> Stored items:
────────────────────

(** * Multi-headed attention orchestrator of TurboTransformers

    A shallow embedding of
    [turbo_transformers/layers/multi_headed_attention.cpp]:
    [MultiHeadedAttention::operator()] validates its operands, picks the
    attention variant, and drives the numeric kernels over scratch tensors
    that live in function-local [static] slots, writing the result through
    the caller's [output] pointer.

    The operands are C++ references and the output is a pointer, so the
    caller's tensors live in a heap addressed by locations and the call is a
    computation over a state (caller heap, scratch arena); an exception
    leaves the state as it was at the throw.  The numeric kernels, the tensor
    class and the scalar type are not part of the translated file: they form
    the interfaces [Scalar] and [Kernels] below. *)

From stdpp Require Import base gmap strings list.
From Stdlib Require Import ZArith QArith Lia.

Local Open Scope Z_scope.

(** ** Devices and tensors *)

(** The two device types the library runs on. *)
Inductive DLDeviceType := kDLCPU | kDLGPU.

(** [device_ctx()]: device type and device id. *)
Record DLContext := mkDLContext { device_type : DLDeviceType; device_id : Z }.

#[global] Instance DLDeviceType_eq_dec : EqDecision DLDeviceType.
Proof. solve_decision. Defined.

#[global] Instance DLDeviceType_countable : Countable DLDeviceType.
Proof.
  refine (inj_countable' (fun d => match d with kDLCPU => false | kDLGPU => true end)
                         (fun b : bool => if b then kDLGPU else kDLCPU) _).
  intros []; reflexivity.
Defined.

#[global] Instance DLContext_eq_dec : EqDecision DLContext.
Proof. solve_decision. Defined.

#[global] Instance DLContext_countable : Countable DLContext.
Proof.
  refine (inj_countable' (fun c => (device_type c, device_id c))
                         (fun p => mkDLContext (fst p) (snd p)) _).
  intros []; reflexivity.
Defined.

(** Modelled from the spec: [is_same_device_ctx] compares two contexts for
    equality (same device type and same device id). *)
Definition is_same_device_ctx (a b : DLContext) : bool := bool_decide (a = b).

────────────────────

> Prompt: Count every line in the data that contains the word "mkDLContext", then give that count and nothing else.

> Solution for this exercise: 2